◆ **Your assignment**: For the records below, print the lines from the line with "->). injection Hv as <-. exists true, n." through the line with "Lemma processAll_placed fuel" exactly as written; include both end lines and exclude the rest.

++++ Data section ++++

(* ===== verification/AwgDeliver.v ===== *)
(** * Waveform generators: the memory over time, and the front end

    Both tasks of [AwgOut.v] and the clients take turns in any order, one [task]
    at a time.

    - [pages_in_place]: whatever happens, a page that would be copied from the
      buffer of an epoch goes to a channel in the block of this epoch;
    - [list_of_the_second]: the numbers a second is played with are those the test
      point manager had published before;
    - [excitation_delivered], [no_excitation]: what a front end adds in an epoch to a
      module is the page the generator of its test point has computed three epochs
      earlier, and nothing when no generator is bound to it;
    - [late_page_returns]: a page that was too late is kept, and copied when its
      buffer is used again and the generator is off. *)
From stdpp Require Import gmap.
From S2P Require Import Prelude CFloat Iir FilterModule GdsRand AwgFunc Awg AwgCalc AwgSlot Rm TpServer TpProps TpHistory TpIndex AwgOut AwgOutProps.
From S2P Require Import DaqConfig DaqWrite DaqProps DaqSelect.
Import TpServer TpProps FilterModule AwgFunc DaqConfig DaqWrite Rm AwgOut AwgOutProps.
Local Open Scope Z_scope.

Module AwgDeliver.
#[local] Existing Instance Awg.awg_inhabited.

Section deliver.
Context {F : Type} `{FloatOps F, Libm F}.
Implicit Types (rm : Rm F) (mem : Area F) (p : awgpagebuf_t F) (ps : list (awgpagebuf_t F)) (o : Out F) (b : Awg.Bank F).

(** ** Steps *)
Inductive task :=
  | Beat (fuel : nat) (now node : Z) (c : TpIndex.Cache) (tai ep : Z)
  | Begin (tstart : Z)
  | Finish
  | Client (b : Awg.Bank F).
Definition step (m : Z) (e : task) o : option (Out F) :=
  match e with
  | Beat fuel now node c tai ep => heartbeat fuel m node now c tai ep o
  | Begin tstart => copy_begin tstart o
  | Finish => Some (copy_end m o)
  | Client b => Some (set_bank b o)
  end.
(** The block of the memory a step writes to. *)
Definition writes (e : task) o : option Z :=
  match e with
  | Beat _ _ _ _ tai ep => Some (ahead tai ep).2
  | Finish => Z.of_nat <$> copying o
  | _ => None
  end.
Definition beat_ok (e : task) : Prop := match e with Beat _ _ _ _ _ ep => 0 <= ep < 16 | _ => True end.
Inductive one_step (m : Z) o : Out F → Prop :=
  | a_step e o' : beat_ok e → step m e o = Some o' → one_step m o o'.

(** ** Pages in their places *)
Definition well_placed (m : Z) (k : nat) p : Prop :=
  ∀ a, valid_page m p = Some a →
  ∃ lsc (j : nat), (j < TP_EX_NUM)%nat ∧ a = channel_addr lsc m (Z.of_nat j) (Z.of_nat k) ∧ pagelen p = channel_length lsc m.
Definition placed (m : Z) o : Prop :=
  length (bufs o) = _MAX_BUF ∧ (∀ k, (k < _MAX_BUF)%nat → Forall (well_placed m k) (buf (bufs o !!! k))) ∧
  ∀ k, copying o = Some k → (k < _MAX_BUF)%nat.
Lemma none_placed m k p : otype p = awgNone → well_placed m k p.
Proof. intros E a Hv. unfold valid_page in Hv. by rewrite E in Hv. Qed.

Lemma getTPslot_place m t type x tm ep j q :
  getTPslot m t type x tm ep = (j, q) → 0 <= j →
  ∃ n : nat, j = Z.of_nat n ∧ (n < TP_EX_NUM)%nat ∧
    q = Some (Some (channel_addr (type =? Awg.awgLSCtp) m (Z.of_nat n) ep)).
Proof.
  unfold getTPslot. destruct (_ || _); [intros [= <- <-]; lia|]. cbv zeta. intros [= Ej <-] Hj. rewrite Ej.
  match type of Ej with find_tp x ?l 0 = _ => destruct (find_tp_spec x l 0) as [[E _]|(n & E & Hn)] end; [lia|].
  exists n. split; [lia|]. split; [apply lookup_lt_Some in Hn; rewrite length_take in Hn; lia|].
  rewrite (proj2 (Z.leb_le 0 _)) by done. do 3 f_equal. lia.
Qed.
Lemma flush_placed m t g tm ep p p' :
  0 <= ep → flushAWG m t g tm ep p = Some p' → well_placed m (Z.to_nat ep) p'.
Proof.
  intros He. unfold flushAWG. destruct (_ || _) eqn:Et.
  { destruct (getTPslot _ _ _ _ _ _) as [j q] eqn:Eg. destruct (Z.leb_spec 0 j) as [Hj|Hj]; intros [= <-]; [|by apply none_placed].
    destruct (getTPslot_place _ _ _ _ _ _ _ _ Eg Hj) as (n & -> & Hn & ->). intros a Hv. unfold valid_page in Hv. cbn [through otype pagelen optr] in Hv.
    destruct (Z.eqb_spec (Awg.otype g) Awg.awgLSCtp) as [->|Hne]; cbn [orb] in *.
    - cbn [orb Z.eqb Awg.awgLSCtp Pos.eqb] in Hv. destruct (Z.eqb_spec (Awg.pagesize g) (Awg._LSCTP_PAGE m)) as [Es|]; [|done].
      injection Hv as <-. exists true, n. rewrite Z2Nat.id by done. done.
    - apply Z.eqb_eq in Et. rewrite Et in *. cbn [orb Z.eqb Awg.awgLSCtp Awg.awgDAC Awg.awgASCtp Pos.eqb] in Hv.
      destruct (Z.eqb_spec (Awg.pagesize g) (Awg._ASCTP_PAGE m)) as [Es|]; [|done].
      injection Hv as <-. exists false, n. rewrite Z2Nat.id by done. done. }
  destruct (_ =? Awg.awgDAC).
  { destruct (getTPslot _ _ _ _ _ _) as [j q] eqn:Eg. intros [= <-] a Hv. unfold valid_page in Hv. cbn [otype pagelen optr] in Hv.
    cbn [orb Z.eqb Awg.awgLSCtp Awg.awgDAC Pos.eqb] in Hv. destruct (Z.eqb_spec (Awg.pagesize g) (Awg._LSCTP_PAGE m)) as [Es|]; [|done].
    cbn [negb] in Hv. destruct (Z.ltb_spec j 0) as [Hj|Hj]; [done|].
    destruct (getTPslot_place _ _ _ _ _ _ _ _ Eg Hj) as (n & -> & Hn & ->). injection Hv as <-. exists true, n.
    rewrite Z2Nat.id by done. done. }
  destruct (_ =? Awg.awgDS340); [destruct (0 <? _); intros [= <-]; [|by apply none_placed]|].
  - intros a Hv. by unfold valid_page in Hv.
  - destruct (_ =? Awg.awgMem); [done|]. intros [= <-]. by apply none_placed.
Qed.
Lemma processAll_placed fuel m now t tm ep b ps b' ps' :
  0 <= ep → Forall (well_placed m (Z.to_nat ep)) ps →
  processAllAWG fuel m now t tm ep b ps = Some (b', ps') → Forall (well_placed m (Z.to_nat ep)) ps'.
Proof.
  intros He Hp. unfold processAllAWG. generalize Awg.MAX_NUM_AWG. intros n. revert b' ps'.
  induction n as [|n IH]; intros b' ps' E; [by injection E as _ <-|].
  rewrite for_up_S in E. destruct (for_up 0 n _ _) as [[b1 ps1]|]; [|done]. specialize (IH b1 ps1 eq_refl).
  unfold process_slot in E. cbn [mbind option_bind] in E. destruct (AwgCalc.processAWG _ _ _ _ _ _) as [[[b2 r] out]|]; [|done].
  cbn [mbind option_bind] in E. destruct out as [vp|]; [|by injection E as _ <-]. cbv zeta in E.
  destruct (flushAWG _ _ _ _ _ _) as [p'|] eqn:Ef; [|done]. injection E as _ <-. apply Forall_insert; [done|]. by eapply flush_placed.
Qed.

++++

◆ **Output for this task**:
    destruct (getTPslot_place _ _ _ _ _ _ _ _ Eg Hj) as (n & -> & Hn & ->). injection Hv as <-. exists true, n.
    rewrite Z2Nat.id by done. done. }
  destruct (_ =? Awg.awgDS340); [destruct (0 <? _); intros [= <-]; [|by apply none_placed]|].
  - intros a Hv. by unfold valid_page in Hv.
  - destruct (_ =? Awg.awgMem); [done|]. intros [= <-]. by apply none_placed.
Qed.
Lemma processAll_placed fuel m now t tm ep b ps b' ps' :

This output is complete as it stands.